Paul turned and looked at the strong massive figure outlined against the bright panel of the open window. The influence of that mood of age lingered; he felt lonely and apprehensive. He noticed a number of empty flower vases about the room. Yvonne used to keep them always freshly filled. He wondered when she had ceased to do so and why. "You have rescued me from a mood that was almost suicidal, Thessaly. A horrible recognition of the futility of striving oppresses me this morning. I seem to be awaiting a blow which I know myself powerless to avert. If we were at your place I should prescribe a double 'Fra Diavolo' but, failing this, I think something with a fizz in it must suffice. Will you give the treatment a trial?"
"With pleasure. Let it be a stirrup-cup, or, as our northern friends have it, a doch-an-dorroch."
Paul stood up and stared at Thessaly. "Do I understand you to mean that you are about to set out upon a journey?"
"I am, Mario. Like Eugene Sue's tedious Jew, I am cursed with a lack of repose. I sail for New York to-morrow or the following day."
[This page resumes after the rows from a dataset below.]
(** * PyCNL: the Namespace name tree and the generalized-object stream handler

    A shallow embedding of [pycnl/namespace.py] and of
    [pycnl/generalized_object/generalized_object_stream_handler.py].

    Python objects live in a store indexed by node identifiers, so that object
    identity, the [_parent] back references and the mutation performed by
    callbacks are explicit.  Loops whose termination depends on the shape of
    the store take a fuel argument; [None] means that the fuel ran out. *)

From stdpp Require Import prelude strings.
From Stdlib Require Import ZArith QArith Lia Ascii.

Local Open Scope Z_scope.

(** ** Names (pyndn.Name) *)

(** A name component is an opaque byte string. *)
Definition Component := string.

(** A name is the sequence of its components. *)
Definition Name := list Component.

Definition size (n : Name) : Z := Z.of_nat (length n).

(** [a.isPrefixOf(b)]: the components of [a] are the first components of [b]. *)
Fixpoint isPrefixOf (a b : Name) : bool :=
  match a, b with
  | [], _ => true
  | x :: a', y :: b' => if String.eqb x y then isPrefixOf a' b' else false
  | _ :: _, [] => false
  end.

(** [a.equals(b)] *)
Definition equals (a b : Name) : bool := bool_decide (a = b).

(** [Name(n).append(c)] *)
Definition append (n : Name) (c : Component) : Name := n ++ [c].

(** ** Data packets and Python outcomes *)

Definition Content := string.
(** * music21 corpus package: identifier resolution and reference index

    A shallow embedding of [corpus/__init__.py]: the path routines
    ([getPaths], [addPath]), composer matching ([getComposer]), the work
    resolver ([getWork], [getVirtualWorkList]), the reference index
    builder ([getWorkReferences]), the corpus file path of a parsed stream
    ([_addCorpusFilepath]) and the compression routines ([compressXML],
    [uncompressMXL], [compressAllXMLFiles]).

    Conventions of the model.
    - Strings are [string] (sequences of 8-bit characters); [str.lower]
      acts on the letters A-Z, so case-insensitive comparison is the one
      Python performs on ASCII text.
    - Functions of other modules ([music21.common], [music21.corpus.corpora],
      [music21.corpus.virtual], [os.path], the environment) are Section
      variables: the theorems hold for every behaviour of theirs.
    - A Python exception is a value of an error type. *)

From Stdlib Require Import Ascii String List Bool Arith Lia.
From stdpp Require Import base list gmap strings sorting.
Import ListNotations.

(** ** Python string operations *)

Module PyStr.

(** [c.lower()] for one character. *)
Definition lower_char (c : ascii) : ascii :=
  let n := nat_of_ascii c in
  if (65 <=? n)%nat && (n <=? 90)%nat then ascii_of_nat (n + 32) else c.

(** [s.lower()] *)
Fixpoint lower (s : string) : string :=
  match s with
  | EmptyString => EmptyString
  | String c s' => String (lower_char c) (lower s')
  end.

(** [s.startswith(p)] *)
Definition startswith (s p : string) : bool := String.prefix p s.

(** [s.endswith(suf)] *)
Fixpoint endswith (s suf : string) : bool :=
  String.eqb s suf ||
  match s with
  | EmptyString => false
  | String _ s' => endswith s' suf
  end.

(** [w in s] on strings: [w] occurs in [s] as a contiguous substring. *)
Fixpoint contains (w s : string) : bool :=
  String.prefix w s ||
  match s with
  | EmptyString => false
  | String _ s' => contains w s'
  end.
(** X20. RunConcurrent returns under every schedule that gives each of its
    goroutines more turns than there are tasks: [wg.Wait()] does not block
    for ever, and no error is returned. The number of goroutines is the
    smaller of the number of tasks and [concurrent], with 8 standing for a
    [concurrent] that is not positive (lines 27-58). *)
Theorem run_concurrent_returns {A} (l : list A) (concurrent : Z) (schedule : list nat) :
  (forall i, Z.of_nat i < Z.min (Z.of_nat (length l)) (if concurrent <=? 0 then 8 else concurrent) ->
     (length l < count_occ Nat.eq_dec schedule i)%nat) ->
  exists made, taskutils.RunConcurrent (taskutils.Slice l) concurrent schedule
               = Some (None, made).
Proof.
  intros Hfair. unfold taskutils.RunConcurrent.
  destruct (Z.eqb_spec (Z.of_nat (length l)) 0) as [Hz | Hnz]; [eexists; reflexivity |].
  destruct (workers_range concurrent (Z.of_nat (length l))) as [Hn Hmin]; [lia |].
  set (n := Z.to_nat (taskutils.workers concurrent (Z.of_nat (length l)))).
  assert (Hwait : taskutils.waited n
                    (taskutils.runPool n schedule (taskutils.mkPool l ∅ [])) = true).
  { unfold taskutils.waited. apply forallb_forall. intros i Hin.
    apply in_seq in Hin. apply bool_decide_eq_true.
    apply enough_turns; [lia |]. cbn [taskutils.taskChan].
    apply Hfair. rewrite <- Hmin. lia. }
  rewrite Hwait. eexists. reflexivity.
Qed.
(** * aniwT: document ingestion and sequential page translation

    A shallow embedding of [AppComponent] (app.component.ts) and of
    [GeminiService] (gemini.service.ts), with the properties the design
    document states about them (C1 to C10) and further properties read off
    the code (X1 to X26).

    Conventions.
    - A JavaScript string is a [string]; each character stands for one code
      unit below 256.  Comparison of strings is by code units, which is the
      order [Array.prototype.sort] uses without a comparator.
    - A signal is a field of the component record; [set] and [update] are
      record updates.  Every write to a signal is logged in a history of
      component snapshots, so that statements about every point of a run can
      be made.
    - An awaited promise is the value it settles with: [Fulfilled v] or
      [Rejected e]; [await] of a rejected promise raises [e].
    - The external libraries (JSZip, pdf.js, the GenAI SDK, the browser's
      object-URL registry) are environments: records of answers. *)

From Stdlib Require Import String Ascii QArith DecimalString.
From stdpp Require Import gmap strings list sorting.

Open Scope string_scope.

(** ** JavaScript string primitives *)

Module Js.

Definition code (c : ascii) : nat := nat_of_ascii c.

(** [String.prototype.toLowerCase] on one code unit below 256: A-Z and the
    Latin-1 capitals U+00C0-U+00DE (U+00D7 is the multiplication sign). *)
Definition lowerChar (c : ascii) : ascii :=
  let n := code c in
  if ((65 <=? n) && (n <=? 90))%nat then ascii_of_nat (n + 32)
  else if ((192 <=? n) && (n <=? 222) && negb (n =? 215))%nat
       then ascii_of_nat (n + 32)
       else c.

Fixpoint toLowerCase (s : string) : string :=
  match s with
  | EmptyString => EmptyString
  | String c s' => String (lowerChar c) (toLowerCase s')
  end.

(** What [trim] strips, as far as it lies below 256: TAB, LF, VT, FF, CR,
    SPACE, NBSP.  The white space of JavaScript from U+1680 on is no code
    unit of these strings. *)
Definition isWhiteSpace (c : ascii) : bool :=
  let n := code c in
  ((9 <=? n) && (n <=? 13) || (n =? 32) || (n =? 160))%nat.

Fixpoint trimStart (s : string) : string :=
  match s with
  | EmptyString => EmptyString
  | String c s' => if isWhiteSpace c then trimStart s' else s
  end.

Definition trimEnd (s : string) : string :=
  String.rev (trimStart (String.rev s)).

Definition trim (s : string) : string := trimEnd (trimStart s).

(** [s.split(sep)] for a separator of one code unit: never empty. *)
Fixpoint split (sep : ascii) (s : string) : list string :=
  match s with
  | EmptyString => [EmptyString]
  | String c s' =>
      if Ascii.eqb c sep then EmptyString :: split sep s'
      else match split sep s' with
           | h :: t => String c h :: t
           | [] => [String c EmptyString]
           end
  end.

(** [Array.prototype.pop], as far as its result goes: the last element,
    [None] for [undefined]. *)
Definition pop {A} (l : list A) : option A := last l.

(** [s.includes(t)] *)
Fixpoint includes (s t : string) : bool :=
  String.prefix t s ||
  match s with
  | EmptyString => false
  | String _ s' => includes s' t
  end.

(** Truthiness of a string: only the empty string is falsy. *)
Definition truthy (s : string) : bool :=
  match s with EmptyString => false | _ => true end.

(** Canonicalization of the [i] flag (no [u] flag) against an ASCII
    pattern: a code unit of 128 or more is never folded to an ASCII one,
    so only a-z fold, to A-Z. *)
Definition canonicalize (c : ascii) : ascii :=
  let n := code c in
  if ((97 <=? n) && (n <=? 122))%nat then ascii_of_nat (n - 32) else c.

Fixpoint eqbCI (s t : string) : bool :=
  match s, t with
  | EmptyString, EmptyString => true
  | String a s', String b t' =>
      Ascii.eqb (canonicalize a) (canonicalize b) && eqbCI s' t'
  | _, _ => false
  end.

(** [/lit$/i.test(s)] for a literal [lit]: [s] ends with [lit], letter
    case ignored. *)
Definition endsWithCI (s lit : string) : bool :=
  let n := String.length s in
  let k := String.length lit in
  (k <=? n)%nat && eqbCI (String.substring (n - k) k s) lit.

(** Template-literal rendering of a number that is a natural. *)
Definition ofNat (n : nat) : string :=
  NilZero.string_of_uint (Nat.to_uint n).

End Js.

(** ** Data model *)

Inductive AppStatus :=
| St_idle | St_loading_file | St_file_loaded
| St_translating | St_success | St_error.

Inductive TranslationMode :=
| Mode_short | Mode_full | Mode_bold | Mode_in_depth.

(** A [Blob] is its bytes; a [File] is a named, typed blob. *)
Definition Blob := string.

Record File := { name : string; type : string; bits : Blob }.

(** The string that [URL.createObjectURL] returns, by its serial number. *)
Definition ObjectUrl := nat.

Record Page := {
  pageNum : nat;
  file : File;
  previewUrl : ObjectUrl;
  translation : option (list string);
  isTranslating : bool;
  error : option string
}.

(** A thrown value: an object with a [message] property and a string form. *)
Record JsError := { message : option string; toString : string }.

(** [new Error(msg)] *)
Definition newError (msg : string) : JsError :=
  {| message := Some msg;
     toString := if Js.truthy msg then "Error: " ++ msg else "Error" |}.

(** A [TypeError] with message [msg]. *)
Definition typeError (msg : string) : JsError :=
  {| message := Some msg; toString := "TypeError: " ++ msg |}.

Inductive Settled (A : Type) :=
| Fulfilled (v : A)
| Rejected (e : JsError).
Arguments Fulfilled {A} v.
Arguments Rejected {A} e.

Record AppComponent := {
  status : AppStatus;
  uploadedFile : option File;
  fileName : string;
  pages : list Page;
  totalPageCount : nat;
  translatedPageCount : nat;
  wikiUrl : string;
  translationMode : TranslationMode;
  isApiKeyModalVisible : bool;
  apiKeyInput : string;
  errorMessage : string;
  isDragging : bool
}.

(** ** The environment *)

(** JSZip: an archive is the object [zip.files]; an entry is a directory or
    not, and reading it as a blob settles one way or the other. *)
Record ZipObject := { dir : bool; async_blob : Settled Blob }.

(** What a render task has drawn on its canvas. *)
Definition Drawing := string.

(** pdf.js. The viewport, and the canvas sized from it, are represented by
    the scale the viewport was asked for: [getContext2d scale] says whether
    [canvas.getContext('2d')] is non-null; [render scale] is the render
    task's promise, fulfilled with what the task has drawn on the canvas;
    [toBlob scale drawing mime] is what the [toBlob] callback gets from the
    canvas that holds that drawing. *)
Record PDFPageProxy := {
  getContext2d : Q -> bool;
  render : Q -> Settled Drawing;
  toBlob : Q -> Drawing -> string -> option Blob
}.

Record PDFDocumentProxy := {
  numPages : nat;
  getPage : nat -> Settled PDFPageProxy
}.

(** A call of the injected service, as [AppComponent] sees it: what the call
    printed to the console, and how the promise it returned settled.  The
    promise is fulfilled with [response.text], a string, or [undefined] for
    a response without text. *)
Record ServiceCall := {
  logged : list (string * JsError);
  settled : Settled (option string)
}.

(** What [AppComponent] sees of the injected service.  The first argument of
    [translateMangaPage] is the number of calls made before this one: the
    service may answer each call differently. *)
Record TranslationClient := {
  apiKeySignal : string;
  translateMangaPage :
    nat -> File -> string -> TranslationMode -> ServiceCall
}.

Record Env := {
  JSZip_loadAsync : File -> Settled (gmap string ZipObject);
  pdfjsLib : option (File -> Settled PDFDocumentProxy);
  geminiService : TranslationClient
}.

(** The component together with what it acts on: the browser's registry of
    live object URLs, the console, the log of calls made to the service, and
    the history of the component's signal writes. *)
Record World := {
  app : AppComponent;
  liveUrls : gset ObjectUrl;
  createdUrls : nat;
  console : list (string * JsError);
  calls : list (File * string * TranslationMode);
  history : list AppComponent
}.

(** ** Signal writes *)

Definition set_status v a :=
  {| status := v; uploadedFile := uploadedFile a; fileName := fileName a;
     pages := pages a; totalPageCount := totalPageCount a;
     translatedPageCount := translatedPageCount a; wikiUrl := wikiUrl a;
     translationMode := translationMode a;
     isApiKeyModalVisible := isApiKeyModalVisible a;
     apiKeyInput := apiKeyInput a; errorMessage := errorMessage a;
     isDragging := isDragging a |}.

Definition set_uploadedFile v a :=
  {| status := status a; uploadedFile := v; fileName := fileName a;
     pages := pages a; totalPageCount := totalPageCount a;
     translatedPageCount := translatedPageCount a; wikiUrl := wikiUrl a;
     translationMode := translationMode a;
     isApiKeyModalVisible := isApiKeyModalVisible a;
     apiKeyInput := apiKeyInput a; errorMessage := errorMessage a;
     isDragging := isDragging a |}.

Definition set_fileName v a :=
  {| status := status a; uploadedFile := uploadedFile a; fileName := v;
     pages := pages a; totalPageCount := totalPageCount a;
     translatedPageCount := translatedPageCount a; wikiUrl := wikiUrl a;
     translationMode := translationMode a;
     isApiKeyModalVisible := isApiKeyModalVisible a;
     apiKeyInput := apiKeyInput a; errorMessage := errorMessage a;
     isDragging := isDragging a |}.

Definition update_pages (f : list Page -> list Page) a :=
  {| status := status a; uploadedFile := uploadedFile a;
     fileName := fileName a; pages := f (pages a);
     totalPageCount := totalPageCount a;
     translatedPageCount := translatedPageCount a; wikiUrl := wikiUrl a;
     translationMode := translationMode a;
     isApiKeyModalVisible := isApiKeyModalVisible a;
     apiKeyInput := apiKeyInput a; errorMessage := errorMessage a;
     isDragging := isDragging a |}.

Definition set_pages (v : list Page) := update_pages (fun _ => v).

Definition set_totalPageCount v a :=
  {| status := status a; uploadedFile := uploadedFile a;
     fileName := fileName a; pages := pages a; totalPageCount := v;
     translatedPageCount := translatedPageCount a; wikiUrl := wikiUrl a;
     translationMode := translationMode a;
     isApiKeyModalVisible := isApiKeyModalVisible a;
     apiKeyInput := apiKeyInput a; errorMessage := errorMessage a;
     isDragging := isDragging a |}.

Definition update_translatedPageCount (f : nat -> nat) a :=
  {| status := status a; uploadedFile := uploadedFile a;
     fileName := fileName a; pages := pages a;
     totalPageCount := totalPageCount a;
     translatedPageCount := f (translatedPageCount a); wikiUrl := wikiUrl a;
     translationMode := translationMode a;
     isApiKeyModalVisible := isApiKeyModalVisible a;
     apiKeyInput := apiKeyInput a; errorMessage := errorMessage a;
     isDragging := isDragging a |}.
"Shall you be long absent?"
"I cannot say with any certainty. There seems to be nothing further for me to do in England at present. I feel that England has ceased to be the pivot of the world. I am turning my attention to America, not without sparing a side glance for the island kingdom of the Mikado. You know how unobtrusive I am, Mario; I am taking no letter of introduction to President Wilson, nor if I visit Japan shall I trouble official Tokio. Mine is a lazy life, but not an idle one. I am an enthusiastic onlooker."
Paul gazed at him reproachfully. "You never even warned me of your projected journey, Thessaly. Do you leave all your friends with equally slight regret?"
Thessaly gazed into the peculiar hat, and something in the pose of his head transported Paul to the hills above Lower Charleswood, where, backed by the curtain of a moving storm, he seemed to see Babylon Hall framed in a rainbow which linked the crescent of the hills. "You misjudge me," replied Thessaly. "What I have said is true, but I go in response to a sudden and unforeseen summons. Death and a frail woman have tricked me, and at one stroke have undone all that I had done. I am compelled to go."